EXTRACTED MATERIAL ::
Local Open Scope string_scope.
Local Open Scope list_scope.
Local Open Scope Z_scope.

(** String concatenation, the [+] of JavaScript on strings. *)
Notation "a +++ b" := (String.append a b) (right associativity, at level 60).

(* ================================================================== *)
(** ** The JavaScript primitives the two files rely on *)
(* ================================================================== *)

Module JS.

(** The outcome of an expression that may throw, or of an awaited promise
    that may reject; the error is kept as the text [err.toString()] gives. *)
Inductive JsResult (A : Type) : Type :=
| Ok (a : A)
| Throw (err : string).
Arguments Ok {A} a.
Arguments Throw {A} err.

Definition bind {A B} (m : JsResult A) (k : A -> JsResult B) : JsResult B :=
  match m with
  | Ok a => k a
  | Throw e => Throw e
  end.

Notation "'let!' x ':=' m 'in' k" := (bind m (fun x => k))
  (at level 10, x name, m at level 100, k at level 200).

Definition is_ok {A} (m : JsResult A) : bool :=
  match m with Ok _ => true | Throw _ => false end.

(** A property read from a JSON object or a message: a string, [null], or
    [undefined] when the property is absent. *)
Inductive Value :=
| Undefined
| Null
| Str (s : string).

(** [ToString], as applied by string concatenation, template literals and
    the string built-ins. *)
Definition toString (v : Value) : string :=
  match v with
  | Undefined => "undefined"
  | Null => "null"
  | Str s => s
  end.

(** *** String.prototype *)

Fixpoint startsWith (s p : string) {struct p} : bool :=
  match p, s with
  | EmptyString, _ => true
  | String a p', String b s' => Ascii.eqb a b && startsWith s' p'
  | String _ _, EmptyString => false
  end.

(** Position of the first occurrence of [p] in [s]. *)
Fixpoint search (s p : string) : option nat :=
  if startsWith s p then Some O
  else match s with
       | EmptyString => None
       | String _ s' => option_map S (search s' p)
       end.

(** Position of the last occurrence of [p] in [s]. *)
Fixpoint searchLast (s p : string) : option nat :=
  match s with
  | EmptyString => if startsWith s p then Some O else None
  | String _ s' =>
      match searchLast s' p with
      | Some n => Some (S n)
      | None => if startsWith s p then Some O else None
      end
  end.

Definition position (o : option nat) : Z :=
  match o with
  | Some n => Z.of_nat n
  | None => -1
  end.

Definition indexOf (s p : string) : Z := position (search s p).
Definition lastIndexOf (s p : string) : Z := position (searchLast s p).

Definition includes (s p : string) : bool :=
  match search s p with
  | Some _ => true
  | None => false
  end.

Fixpoint skip (n : nat) (s : string) : string :=
  match n, s with
  | O, _ => s
  | S n', String _ s' => skip n' s'
  | S _, EmptyString => EmptyString
  end.

Fixpoint take (n : nat) (s : string) : string :=
  match n, s with
  | S n', String c s' => String c (take n' s')
  | _, _ => EmptyString
  end.

(** A relative index of [slice]: negative counts from the end, and the
    result is clamped to the string. *)
Definition clamp (len i : Z) : Z :=
  if i <? 0 then Z.max (len + i) 0 else Z.min i len.

(** [s.slice(from, to)]; [to = None] is the one-argument form. *)
Definition slice (s : string) (from : Z) (to : option Z) : string :=
  let len := Z.of_nat (String.length s) in
  let a := clamp len from in
  let b := match to with Some t => clamp len t | None => len end in
  take (Z.to_nat (Z.max (b - a) 0)) (skip (Z.to_nat a) s).

(** [s.replace(/^p/, '')] for a literal [p]: the prefix is removed when it
    is there. *)
Definition replacePrefix (s p : string) : string :=
  if startsWith s p then skip (String.length p) s else s.

(** *** decodeURIComponent and encodeURIComponent *)

Definition hexval (c : ascii) : option N :=
  let n := N_of_ascii c in
  if ((48 <=? n) && (n <=? 57))%N then Some (n - 48)%N
  else if ((65 <=? n) && (n <=? 70))%N then Some (n - 55)%N
  else if ((97 <=? n) && (n <=? 102))%N then Some (n - 87)%N
  else None.

(** The input of the decoder, escapes resolved: a character taken as it
    is, or the byte an escape [%XX] stands for. *)
Inductive Unit := Lit (c : ascii) | Esc (b : N).

Definition malformed : string := "URIError: URI malformed".

(** Every [%] must be followed by two hexadecimal digits. *)
Fixpoint unescape (s : string) : JsResult (list Unit) :=
  match s with
  | EmptyString => Ok []
  | String c rest =>
      if Ascii.eqb c "%" then
        match rest with
        | String h (String l rest') =>
            match hexval h, hexval l with
            | Some x, Some y =>
                let! us := unescape rest' in Ok (Esc (16 * x + y)%N :: us)
            | _, _ => Throw malformed
            end
        | _ => Throw malformed
        end
      else let! us := unescape rest in Ok (Lit c :: us)
  end.

Definition between (lo hi b : N) : bool := ((lo <=? b) && (b <=? hi))%N.
Definition cont (b : N) : bool := between 128 191 b.

Definition emit (bs : list N) (k : JsResult string) : JsResult string :=
  let! r := k in
  Ok (fold_right (fun b acc => String (ascii_of_N b) acc) r bs).

(** Escaped bytes below 0x80 stand for themselves; the others must spell
    a well-formed UTF-8 sequence, all of it escaped. *)
Fixpoint utf8 (us : list Unit) : JsResult string :=
  match us with
  | [] => Ok EmptyString
  | Lit c :: r => let! t := utf8 r in Ok (String c t)
  | Esc b :: r =>
      if (b <? 128)%N then emit [b] (utf8 r)
      else if between 194 223 b then
        match r with
        | Esc c1 :: r1 =>
            if cont c1 then emit [b; c1] (utf8 r1) else Throw malformed
        | _ => Throw malformed
        end
      else if between 224 239 b then
        match r with
        | Esc c1 :: Esc c2 :: r2 =>
            if between (if (b =? 224)%N then 160 else 128)
                       (if (b =? 237)%N then 159 else 191) c1 && cont c2
            then emit [b; c1; c2] (utf8 r2) else Throw malformed
        | _ => Throw malformed
        end
      else if between 240 244 b then
        match r with
        | Esc c1 :: Esc c2 :: Esc c3 :: r3 =>
            if between (if (b =? 240)%N then 144 else 128)
                       (if (b =? 244)%N then 143 else 191) c1
               && cont c2 && cont c3
            then emit [b; c1; c2; c3] (utf8 r3) else Throw malformed
        | _ => Throw malformed
        end
      else Throw malformed
  end.

Definition decodeURIComponent (s : string) : JsResult string :=
  let! us := unescape s in utf8 us.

TASK DESCRIPTION :: Every line of the listing that includes the word "length" belongs in the answer.

TASK OUTPUT ::
  let len := Z.of_nat (String.length s) in
  if startsWith s p then skip (String.length p) s else s.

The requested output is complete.